◆ **WHAT THE EXERCISE ASKS**: Scan the data beneath this task and copy each line that includes "repr".

(Stored data)
*** Block opens ***

(** * IAPTokenProvider: a shallow embedding of [src/airflow_mcp_iap/iap_auth.py]

    The provider is a Python object with mutable attributes, a
    non-reentrant [threading.Lock], a background thread, and three
    outside collaborators (the OAuth library, the token endpoint reached
    through [requests], the file system).  The embedding threads one
    [State] record through a small monad whose outcomes are: the call
    returned, the call raised, or the call is blocked for good on the lock.
    What the collaborators answer is given by an [Env] of oracles, so every
    theorem below holds whatever the network, the browser and the disk do.
    The clock is read from the state and stands still during a call, except
    in the timed waits of the background thread and of [stop]; what the
    code writes with [print] is left out.

    The callers of the provider, [airflow_http_client.py], [server.py]
    and the authentication of [airflow_tools.py], are embedded after it in
    the same way, over the provider's state. *)

From Stdlib Require Import ZArith String Ascii List Bool Lia.
From Stdlib Require Import DecimalString.
Import ListNotations.

Open Scope string_scope.
Open Scope Z_scope.

(** ** Python strings: [str.lower()] and the [in] operator *)

Module PyStr.

(** [c.lower()] on the ASCII range, which is where the letters of
    ["invalid_grant"] live. *)
Definition lower_ascii (c : ascii) : ascii :=
  let n := nat_of_ascii c in
  if andb (Nat.leb 65 n) (Nat.leb n 90) then ascii_of_nat (n + 32) else c.

Fixpoint lower (s : string) : string :=
  match s with
  | EmptyString => EmptyString
  | String c r => String (lower_ascii c) (lower r)
  end.

(** [needle in hay] *)
Fixpoint contains (needle hay : string) : bool :=
  if String.prefix needle hay then true
  else match hay with
       | EmptyString => false
       | String _ r => contains needle r
       end.

(** Truthiness of an optional string: [None] and the empty string are
    falsy. *)
Definition truthy (o : option string) : bool :=
  match o with
  | Some s => negb (String.eqb s EmptyString)
  | None => false
  end.

Fixpoint join (sep : string) (l : list string) : string :=
  match l with
  | [] => EmptyString
  | [x] => x
  | x :: r => x ++ sep ++ join sep r
  end.

(** [str(list_of_str)]: the [repr] of each element, comma separated;
    [repr] is Python's own rendering of a [str], quotes and escapes. *)
Definition repr_list (repr : string -> string) (l : list string) : string :=
  "[" ++ join ", " (map repr l) ++ "]".

End PyStr.

(** ** Data model *)

(** The fields of [google.oauth2.credentials.Credentials] the provider
    reads and writes.  Times are seconds on the UTC clock, without the
    bounds of Python's [datetime]: the [OverflowError] of date arithmetic
    within minutes of [datetime.min] or [datetime.max] is not modelled. *)
Record Credentials := mkCredentials {
  token : option string;
  refresh_token : option string;
  token_uri : option string;
  client_id : option string;
  client_secret : option string;
  scopes : option (list string);
  expiry : option Z
}.

(** Exceptions: the class name and [str(e)]. *)
Record Exn := mkExn {
  exn_class : string;
  exn_str : string
}.

Definition RuntimeError (msg : string) : Exn := mkExn "RuntimeError" msg.
Definition AttributeError (msg : string) : Exn := mkExn "AttributeError" msg.

(** The cache file [~/.config/airflow-mcp-iap/oauth_token.json]. *)
Inductive FileContent :=
| Json (creds_data : Credentials)   (* the seven keys of [creds_data] *)
| Truncated.                        (* opened for writing, dump not completed *)

Record File := mkFile {
  content : FileContent;
  mode : Z
}.

(** Form fields of a POST to the token endpoint. *)
Record Payload := mkPayload {
  p_client_id : string;
  p_client_secret : string;
  p_refresh_token : option string;
  p_grant_type : string;
  p_audience : option string
}.

(** What [get_token] looks at in a [requests.Response]. *)
Record Response := mkResponse {
  status_code : Z;
  text : string;
  json : option (list (string * string)); (* [None]: [.json()] raises *)
  json_error : Exn;                       (* what [.json()] raises then *)
  http_error : Exn                        (* what [raise_for_status()] raises on 4xx/5xx *)
}.

(** Every interaction with the outside, in the order it happens. *)
Inductive Event :=
| EvConsent                      (* InstalledAppFlow ... run_local_server *)
| EvRenew (c : Credentials)      (* c.refresh(Request()) *)
| EvPost (p : Payload)           (* requests.post(token_endpoint, data=p) *)
| EvSave                         (* mkdir / open / json.dump / chmod *)
| EvUnlink.                      (* _token_cache_file.unlink() *)

(** A trace entry remembers whether [self._lock] was held at that moment. *)
Record Entry := mkEntry {
  held : bool;
  ev : Event
}.

Inductive Level := DEBUG | INFO | WARNING | ERROR.

(** A log record: the level and the text of the call as written in the
    source (placeholders of f-strings are kept as they are). *)
Record LogRecord := mkLog {
  level : Level;
  message : string
}.

(** The background thread as [Thread.join] sees it: alive, with the
    time it still needs to terminate once the stop event is set ([None]:
    it never terminates, e.g. it waits on the lock), or terminated. *)
Inductive ThreadStatus :=
| Alive (eta : option Z)
| Exited.

Record State := mkState {
  (* attributes of the IAPTokenProvider object *)
  iap_client_id : string;
  refresh_interval : Z;
  desktop_client_id : string;
  desktop_client_secret : string;
  _credentials : option Credentials;
  _token_expiry : option Z;
  _lock : bool;                           (* [true]: held *)
  _refresh_thread : option ThreadStatus;
  _stop_refresh : bool;                   (* the threading.Event *)
  (* the world *)
  cache_file : option File;               (* [None]: the file does not exist *)
  utcnow : Z;
  trace : list Entry;
  log : list LogRecord
}.

(** Attribute assignment, one function per attribute that is written. *)
Definition set_credentials (v : option Credentials) (s : State) : State :=
  mkState (iap_client_id s) (refresh_interval s) (desktop_client_id s)
    (desktop_client_secret s) v (_token_expiry s) (_lock s)
    (_refresh_thread s) (_stop_refresh s) (cache_file s) (utcnow s)
    (trace s) (log s).

Definition set_token_expiry (v : option Z) (s : State) : State :=
  mkState (iap_client_id s) (refresh_interval s) (desktop_client_id s)
    (desktop_client_secret s) (_credentials s) v (_lock s)
    (_refresh_thread s) (_stop_refresh s) (cache_file s) (utcnow s)
    (trace s) (log s).

Definition set_lock (v : bool) (s : State) : State :=
  mkState (iap_client_id s) (refresh_interval s) (desktop_client_id s)
    (desktop_client_secret s) (_credentials s) (_token_expiry s) v
    (_refresh_thread s) (_stop_refresh s) (cache_file s) (utcnow s)
    (trace s) (log s).

Definition set_refresh_thread (v : option ThreadStatus) (s : State) : State :=
  mkState (iap_client_id s) (refresh_interval s) (desktop_client_id s)
    (desktop_client_secret s) (_credentials s) (_token_expiry s) (_lock s)
    v (_stop_refresh s) (cache_file s) (utcnow s)
    (trace s) (log s).

Definition set_stop_refresh (v : bool) (s : State) : State :=
  mkState (iap_client_id s) (refresh_interval s) (desktop_client_id s)
    (desktop_client_secret s) (_credentials s) (_token_expiry s) (_lock s)
    (_refresh_thread s) v (cache_file s) (utcnow s)
    (trace s) (log s).

Definition set_cache_file (v : option File) (s : State) : State :=
  mkState (iap_client_id s) (refresh_interval s) (desktop_client_id s)
    (desktop_client_secret s) (_credentials s) (_token_expiry s) (_lock s)
    (_refresh_thread s) (_stop_refresh s) v (utcnow s)
    (trace s) (log s).

Definition set_utcnow (v : Z) (s : State) : State :=
  mkState (iap_client_id s) (refresh_interval s) (desktop_client_id s)
    (desktop_client_secret s) (_credentials s) (_token_expiry s) (_lock s)
    (_refresh_thread s) (_stop_refresh s) (cache_file s) v
    (trace s) (log s).

Definition set_trace (v : list Entry) (s : State) : State :=
  mkState (iap_client_id s) (refresh_interval s) (desktop_client_id s)
    (desktop_client_secret s) (_credentials s) (_token_expiry s) (_lock s)
    (_refresh_thread s) (_stop_refresh s) (cache_file s) (utcnow s)
    v (log s).

Definition set_log (v : list LogRecord) (s : State) : State :=
  mkState (iap_client_id s) (refresh_interval s) (desktop_client_id s)
    (desktop_client_secret s) (_credentials s) (_token_expiry s) (_lock s)
    (_refresh_thread s) (_stop_refresh s) (cache_file s) (utcnow s)
    (trace s) v.

(** ** The collaborators *)

Inductive RefreshReply :=
| RefreshOk (c' : Credentials)     (* the credentials object after the call *)
| RefreshRaises (e : Exn).

Inductive FlowReply :=
| FlowOk (c : Credentials)
| FlowRaises (e : Exn).

Inductive PostReply :=
| PostResponse (r : Response)
| PostRaises (e : Exn).

Inductive ParseReply :=
| ParseOk (c : Credentials)
| ParseRaises (e : Exn).

(** Where [_save_credentials] fails, if it does. *)
Inductive SaveFault :=
| NoFault
| MkdirFails (e : Exn)
| OpenFails (e : Exn)
| DumpFails (e : Exn)
| ChmodFails (e : Exn).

*** Block closes ***

◆ **ANSWER AREA**:
(** [str(list_of_str)]: the [repr] of each element, comma separated;
    [repr] is Python's own rendering of a [str], quotes and escapes. *)
Definition repr_list (repr : string -> string) (l : list string) : string :=
  "[" ++ join ", " (map repr l) ++ "]".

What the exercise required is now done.